Larry L. Memmott (born 1960) is an American diplomat who had served Chargé d’Affaires of the U.S. Embassy in Bolivia, effective July 2012 until February 28, 2014. He found his biggest challenge in Bolivia to establish a relationship with the Bolivian government to be one based on trust. Memmott became Deputy Chief of Mission at the Embassy in Kuwait on September 10, 2018 and took over leadership of Embassy Kuwait as Chargé d'affaires a.i. on October 5, 2019.

==Bolivia==
While there, the Bolivian President, in his speeches, spoke of the United States "always in a derogatory negative tone" and proceeded to order the expulsion of USAID without consultation. It was Memmott's responsibility to oversee their departure.
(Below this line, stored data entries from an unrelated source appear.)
(** [parseNIPs] skips numbers it has seen. *)
Fixpoint collect_nips (items : list json) (out : list Z) : list Z :=
  match items with
  | [] => out
  | x :: items =>
      if (maxNIPs <=? length out)%nat then out
      else
        match parseNonNegInt (Some x) with
        | Some n => if (100000 <? n) || bool_decide (n ∈ out) then collect_nips items out
                    else collect_nips items (out ++ [n])
        | None => collect_nips items out
        end
  end.

Definition parseNIPs (raw : option json) : list Z :=
  match raw_items raw with
  | Some items => merge_sort Z.le (collect_nips items [])
  | None => []
  end.

Definition parseKindNumbers (raw : option json) : list Z :=
  match raw_items raw with
  | Some items =>
      collect maxKindList
        (λ item, match parseNonNegInt (Some item) with
                 | Some n => if 65535 <? n then None else Some n
                 | None => None
                 end) items []
  | None => []
  end.

Definition fee_entry (item : json) : option Fee :=
  match objectFields (Some item) with
  | None => None
  | Some fields =>
      match parseNonNegInt (fields !! "amount") with
      | None => None
      | Some amount =>
          let unit := rawString (fields !! "unit") in
          if negb (feeUnit unit) then None
          else
            let period := match parseNonNegInt (fields !! "period") with
                          | Some p => if p <=? maxLimitationValue then Some p else None
                          | None => None
                          end in
            Some (mkFee amount unit period (parseKindNumbers (fields !! "kinds")))
      end
  end.

Definition parseFeeList (raw : option json) : list Fee :=
  match raw_items raw with
  | Some items => collect maxFeeEntries fee_entry items []
  | None => []
  end.

Definition parseFees (raw : option json) : option Fees :=
  match objectFields raw with
  | None => None
  | Some fields =>
      let fees := mkFees (parseFeeList (fields !! "admission")) (parseFeeList (fields !! "subscription"))
                    (parseFeeList (fields !! "publication")) in
      match Admission fees, Subscription fees, Publication fees with
      | [], [], [] => None
      | _, _, _ => Some fees
      end
  end.

Definition kind_item (item : json) : option kind_entry :=
  let pair :=
    match unmarshal_list item with
    | Some [lo; hi] =>
        match parseNonNegInt (Some lo), parseNonNegInt (Some hi) with
        | Some lo, Some hi => if (hi <? lo) || (65535 <? hi) then None else Some (KRange lo hi)
        | _, _ => None
        end
    | _ => None
    end in
  match parseNonNegInt (Some item) with
  | Some n => if n <=? 65535 then Some (KOne n) else pair
  | None => pair
  end.

Definition sanitizeKinds (raw : option json) : list kind_entry :=
  match raw_items raw with
  | Some items => collect maxKindList kind_item items []
  | None => []
  end.

Definition retention_rule (item : json) : option Retention :=
  match objectFields (Some item) with
  | None => None
  | Some fields =>
      let bounded k := match parseNonNegInt (fields !! k) with
                       | Some n => if n <=? maxLimitationValue then Some n else None
                       | None => None
                       end in
      let rule := mkRetention (sanitizeKinds (fields !! "kinds")) (bounded "time") (bounded "count") in
      match RKinds rule, RTime rule, RCount rule with
      | [], None, None => None
      | _, _, _ => Some rule
      end
  end.

Definition parseRetention (raw : option json) : list Retention :=
  match raw_items raw with
  | Some items => collect maxRetentionRules retention_rule items []
  | None => []
  end.

Definition parseLimitation (raw : option json) : option Limitation :=
  match objectFields raw with
  | None => None
  | Some fields =>
      let lim :=
        mkLimitation
          (parseBoundedInt (fields !! "max_message_length")) (parseBoundedInt (fields !! "max_subscriptions"))
          (parseBoundedInt (fields !! "max_filters")) (parseBoundedInt (fields !! "max_limit"))
          (parseBoundedInt (fields !! "max_subid_length")) (parseBoundedInt (fields !! "max_event_tags"))
          (parseBoundedInt (fields !! "max_content_length")) (parseBoundedInt (fields !! "min_pow_difficulty"))
          (parseBoolPtr (fields !! "auth_required")) (parseBoolPtr (fields !! "payment_required"))
          (parseBoolPtr (fields !! "restricted_writes"))
          (parseBoundedInt (fields !! "created_at_lower_limit")) (parseBoundedInt (fields !! "created_at_upper_limit")) in
      if bool_decide (lim = mkLimitation None None None None None None None None None None None None None)
      then None else Some lim
  end.

(** * The document *)

Definition errNotJSON : error := "not_json".

Definition trim_bom (l : list Z) : list Z := if has_prefix [239; 187; 191] l then drop 3 l else l.

Definition info_of (raw : gmap string json) : Info :=
  mkInfo (cleanText (rawString (raw !! "name")) maxNameRunes false)
    (cleanText (rawString (raw !! "description")) maxDescriptionRunes true)
    (cleanHTTPURL (rawString (raw !! "icon"))) (cleanHTTPURL (rawString (raw !! "banner")))
    (cleanPubkey (rawString (raw !! "pubkey")))
    (cleanText (rawString (raw !! "contact")) maxContactRunes false)
    (parseNIPs (raw !! "supported_nips"))
    (cleanSoftware (rawString (raw !! "software"))) (cleanVersion (rawString (raw !! "version")))
    (parseLimitation (raw !! "limitation")) (parseFees (raw !! "fees")) (parseRetention (raw !! "retention")).

Definition Parse (body : list Z) : result Info :=
  let body := trim_bom (trim_bytes body) in
  if negb (has_prefix [123] body) then Err errNotJSON
  else
    match json_parse body with
    | None => Err errNotJSON
    | Some v =>
        match unmarshal_object v with
        | None => Err errNotJSON
        | Some raw => Ok (info_of raw)
        end
    end.
End cleaners.

(** * What is kept *)

(** Integers read from a document: not negative, but for the one that overflows. *)
Definition int_ok (n : Z) : Prop := 0 ≤ n ≤ max_int64 ∨ n = min_int64.

Definition text_ok (max : Z) (nl : bool) (s : string) : Prop :=
  rune_count s ≤ max ∧ Forall (λ b, 32 ≤ b ∧ b ≠ 127 ∨ nl = true ∧ b = 10) (bytes s).

Definition bounded_ok (n : option Z) : Prop := ∀ z, n = Some z → int_ok z ∧ z ≤ maxLimitationValue.

Definition limitation_ok (l : Limitation) : Prop :=
  Forall bounded_ok [MaxMessageLength l; MaxSubscriptions l; MaxFilters l; MaxLimit l; MaxSubidLength l; MaxEventTags l;
    MaxContentLength l; MinPowDifficulty l; CreatedAtLowerLimit l; CreatedAtUpperLimit l].

Definition kinds_ok (ks : list Z) : Prop := (length ks ≤ maxKindList)%nat ∧ Forall (λ k, int_ok k ∧ k ≤ 65535) ks.

Definition fee_ok (f : Fee) : Prop :=
  int_ok (Amount f) ∧ feeUnit (FUnit f) = true ∧ bounded_ok (Period f) ∧ kinds_ok (FKinds f).

Definition fee_list_ok (fs : list Fee) : Prop := (length fs ≤ maxFeeEntries)%nat ∧ Forall fee_ok fs.

Definition kind_entry_ok (e : kind_entry) : Prop :=
  match e with
  | KOne k => int_ok k ∧ k ≤ 65535
  | KRange lo hi => int_ok lo ∧ int_ok hi ∧ lo ≤ hi ≤ 65535
  end.

Definition rule_ok (r : Retention) : Prop :=
  (length (RKinds r) ≤ maxKindList)%nat ∧ Forall kind_entry_ok (RKinds r) ∧ bounded_ok (RTime r) ∧ bounded_ok (RCount r) ∧
  (RKinds r ≠ [] ∨ is_Some (RTime r) ∨ is_Some (RCount r)).

Section kept.
Context `{UnicodeTables} `{URLParser}.

Definition url_ok (s : string) : Prop :=
  s = "" ∨ rune_count s ≤ maxHTTPURLRunes ∧
  ∃ p, url_Parse s = Ok p ∧ (to_lower (PScheme p) = "https" ∨ to_lower (PScheme p) = "http") ∧ PHasUser p = false ∧
       Hostname (PHost p) ≠ "" ∧ is_ok (HostIsPublic (Hostname (PHost p))) = true.

Record info_ok (i : Info) : Prop := {
  ok_name : text_ok maxNameRunes false (IName i);
  ok_description : text_ok maxDescriptionRunes true (IDescription i);
  ok_contact : text_ok maxContactRunes false (IContact i);
  ok_icon : url_ok (IIcon i);
  ok_banner : url_ok (IBanner i);
  ok_pubkey : IPubkey i = "" ∨ go_len (IPubkey i) = 64 ∧ forallb lower_hex (bytes (IPubkey i)) = true;
  ok_nips : StronglySorted Z.lt (SupportedNIPs i) ∧ (length (SupportedNIPs i) ≤ maxNIPs)%nat ∧
            Forall (λ n, int_ok n ∧ n ≤ 100000) (SupportedNIPs i);
  ok_software : url_ok (ISoftware i) ∨ softwareToken (ISoftware i) = true;
  ok_version : IVersion i = "" ∨ versionToken (IVersion i) = true;
  ok_limitation : ∀ l, ILimitation i = Some l → limitation_ok l;
  ok_fees : ∀ f, IFees i = Some f → fee_list_ok (Admission f) ∧ fee_list_ok (Subscription f) ∧ fee_list_ok (Publication f);
  ok_retention : (length (IRetention i) ≤ maxRetentionRules)%nat ∧ Forall rule_ok (IRetention i);
}.
End kept.

Lemma parseNonNegInt_ok raw n : parseNonNegInt raw = Some n → int_ok n.
Proof.
  unfold parseNonNegInt, int_ok. intros E.
  assert (∃ v, v ≠ JNull ∧
    match unmarshal_int v with
    | Some n => if 0 <=? n then Some n else None
    | None => match v with
              | JNum lit => match float_int (lit_float lit) with
                            | Some z => if (z <? 0) || (2 ^ 63 <? z) then None else Some (i64 z)
                            | None => None
                            end
              | _ => None
              end
    end = Some n) as (v & Hv & Ev) by (destruct raw as [[]|]; try done; eexists; (split; [|exact E]); done).
  destruct (unmarshal_int v) as [m|] eqn:Eu.
  - destruct (Z.leb_spec 0 m); [|done]. injection Ev as <-. left. split; [done|].
    assert (in_i64 m = true) as Hr by (destruct v; try done; by apply parse_int_range in Eu).
    apply in_i64_spec in Hr. lia.
  - destruct v; try done. destruct (float_int _) as [z|]; [|done]. destruct ((z <? 0) || (2 ^ 63 <? z)) eqn:Ez; [done|].
    injection Ev as <-. apply orb_false_iff in Ez as [E1 E2]. bool_simpl. destruct (decide (z = 2 ^ 63)) as [->|].
    + right. reflexivity.
    + left. assert (max_int64 = 2 ^ 63 - 1) as Em by reflexivity. assert (min_int64 = - 2 ^ 63) by reflexivity.
      rewrite i64_id by lia. lia.
Qed.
Memmott was considered a dove in U.S. Secret Services circles. Washington decided to make "a tactical shift" and replace all Embassy personnel before Jefferson Brown arrived as interim business attaché. The business attaché is "The highest ranking official present in the country since President Evo Morales expelled Ambassador Philip Golberg (sic) in 2008, for engaging in subversive activity in conjunction with hard-line opposition forces in the city of Santa Cruz. All indications point toward the replacement of the entire staff, giving greater weight to secret services and increasing efforts to destabilize the Morales government, within the framework of a regional counter-offensive."

==Education==
Memmott began his Foreign Service career in 1987 with a Post in Bolivia. Memmott attended the University of Utah and earned a bachelor's degree in international political and economic relations. He completed graduate work in economics at the University of Chicago.